Key Microbial Taxa in Streams: Bacteria, Fungi, and Diatoms

Methodological Constraints and Major Bacterial Phyla. Our understanding of important microbial taxa in streams is constrained by both available data sets and the drastic evolution of methodological approaches over time. While modern molecular sequencing is now the standard, this makes historical comparisons difficult. A meta-analysis of stream bacteria by Zeglin [4] identified 11 dominant phyla, yet as noted in Table 1, the physiological coherence within these groups varies dramatically [24-32]. Consequently, a high-level taxonomic identity often reveals little about an organism's specific ecological function. Studies focusing specifically on biofilm habitats consistently show that these communities are dominated by the Proteobacteria (primarily Beta- and Alphaproteobacteria) and Bacteroidetes phyla [33], providing a foundational view of stream benthic life.

Table 1. Common bacteria phyla found in streams with very general statements about their characteristics

The Dominant and Diverse Proteobacteria. The Proteobacteria are a widespread, abundant, and highly diverse group across many ecosystems, including many known pathogens and metabolically versatile species. Within this phylum, Betaproteobacteria are often the most abundant and ecologically significant subgroup in freshwater systems. However, Alphaproteobacteria are also critically important, particularly due to their tendency to thrive in low-nutrient conditions [29]. Given the immense diversity within this phylum, simply quantifying its abundance provides limited ecological insight. There is a pressing need for more detailed phylogenetic analysis, coupled with transcriptomics, to effectively link the phylogenetic identity of these organisms to their specific functional roles in stream ecosystems.

The Functionally Defined Aquatic Hyphomycetes. Among stream fungi, the most extensively studied group is the aquatic hyphomycetes, which are defined by their functional role and unique sporulation structures rather than representing a single phylogenetic taxon. Most of these fungi belong to the phylum Ascomycota and are crucial decomposers of plant litter, such as fallen leaves, in stream environments. As described by Grossart and Rojas-Jimenez [34], the importance and true diversity of these organisms require further study, hampered by methodological limitations in quantifying specific taxa and their physiology. Enhancing the representation of fungal diversity in molecular studies often requires using different sets of primers to target individual groups effectively [35].

Fungal Ecology on Decomposing Leaves. Several studies have specifically investigated the role of hyphomycetes in the decomposition of leaf litter in streams. One study found that fungal biomass and diversity on decomposing leaves were higher than bacterial biomass, though these fungal communities did not significantly differ among various leaf types [36]. Conversely, other research has demonstrated that leaf chemical properties and environmental conditions are key drivers of microbial community composition.
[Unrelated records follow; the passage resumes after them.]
(** * Theorems *)

(** C13. The intrusive list.  From empty memory, with any number of lists and nodes, every
    sequence of constructions, moves, insertions before and after a node or at the end,
    removals and destructions returns, and afterwards each list holds the nodes the
    operations on lists of nodes say: iterating forwards visits them in order, backwards in
    the opposite order, and [empty] tells whether there is one.  Nodes in no list, and
    only those, have null pointers. *)
Theorem linked_list_refines os A :
  lists_run (mkLists ∅ ∅) os A →
  wp (for_each run_op os) (λ _ σ,
    (∀ r l, lists A !! r = Some l →
       LinkedList.forwards (length l) r σ = Ok (l, σ) ∧
       LinkedList.backwards (length l) r σ = Ok (rev l, σ) ∧
       LinkedList.empty r σ = Ok (bool_decide (l = []), σ) ∧
       ∀ n, n ∈ l → ∃ a b, LinkNode.next n σ = Ok (Some a, σ) ∧ LinkNode.previous n σ = Ok (Some b, σ)) ∧
    (∀ n, n ∈ unlinked A → LinkNode.next n σ = Ok (None, σ) ∧ LinkNode.previous n σ = Ok (None, σ))) ∅.
Proof.
  intros Hrun. eapply wp_mono; [apply (run_rep _ _ _ _ lists_rep_empty Hrun)|]. intros [] σ Hrep. split.
  - intros r l Hr. destruct (iteration A σ r l Hrep Hr) as [Hf Hb].
    destruct (lr_ring _ _ Hrep _ _ Hr) as [Hs Hnd]. destruct (ring_ends _ _ _ Hs) as [Hn _].
    split_and!; [done|done| |].
    + unfold LinkedList.empty, LinkedList.head. rewrite (bind_run _ _ _ _ _ (next_run _ _ _ Hn)).
      unfold mret, M_ret, LinkedList.end_. do 2 f_equal. apply bool_decide_ext.
      apply NoDup_cons in Hnd as [Hrl _]. destruct l as [|x l]; simpl; [done|]. set_solver.
    + intros n (l1&l2&->)%list_elem_of_split.
      destruct (neighbours A σ r l1 l2 n Hrep Hr) as ([_ H1]&[H2 _]&_).
      eexists _, _. split; [by apply next_run|by apply previous_run].
  - intros n Hn. destruct (lr_unlinked _ _ Hrep n Hn) as [Hσ _].
    unfold LinkNode.next, LinkNode.previous, LinkNode.node, mbind, M_bind, get. rewrite Hσ. done.
Qed.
For instance, Wymore et al. [37] found that leaf tannin, lignin, and nitrogen content were negatively correlated with overall microbial diversity, highlighting the complex interplay between substrate quality and microbial assembly.

Diatoms and Protozoans: Alternative Approaches and Challenges. Diatoms are ubiquitous in streams and have traditionally been identified via microscopy, as their silica-based cell walls allow for precise morphological classification. They are widely used as bioindicators of stream health, though recent efforts are shifting toward using molecular methods like metabarcoding to assess their diversity [39]. However, challenges remain, including efficiently extracting adequate DNA [38] and standardizing these molecular approaches for reliable application in governmental biomonitoring programs [40]. The diversity of protozoans is even less studied, but molecular methods are also being applied. A study by Dopheide et al. [41] using ciliate-specific primers found them inadequate for capturing full protozoan diversity, indicating a need for more refined, taxon-specific primers.

Conclusion: A Rapidly Advancing Field. In summary, the advent and application of molecular methods, particularly high-throughput sequencing, have profoundly impacted nearly all aspects of microbial ecology. Despite these advances, certain ecosystems like streams and specific microbial taxa remain relatively understudied. The field is currently in a dynamic phase of rapid advancement, steadily improving our understanding of the immense microbial diversity within stream environments and its critical connection to ecosystem function.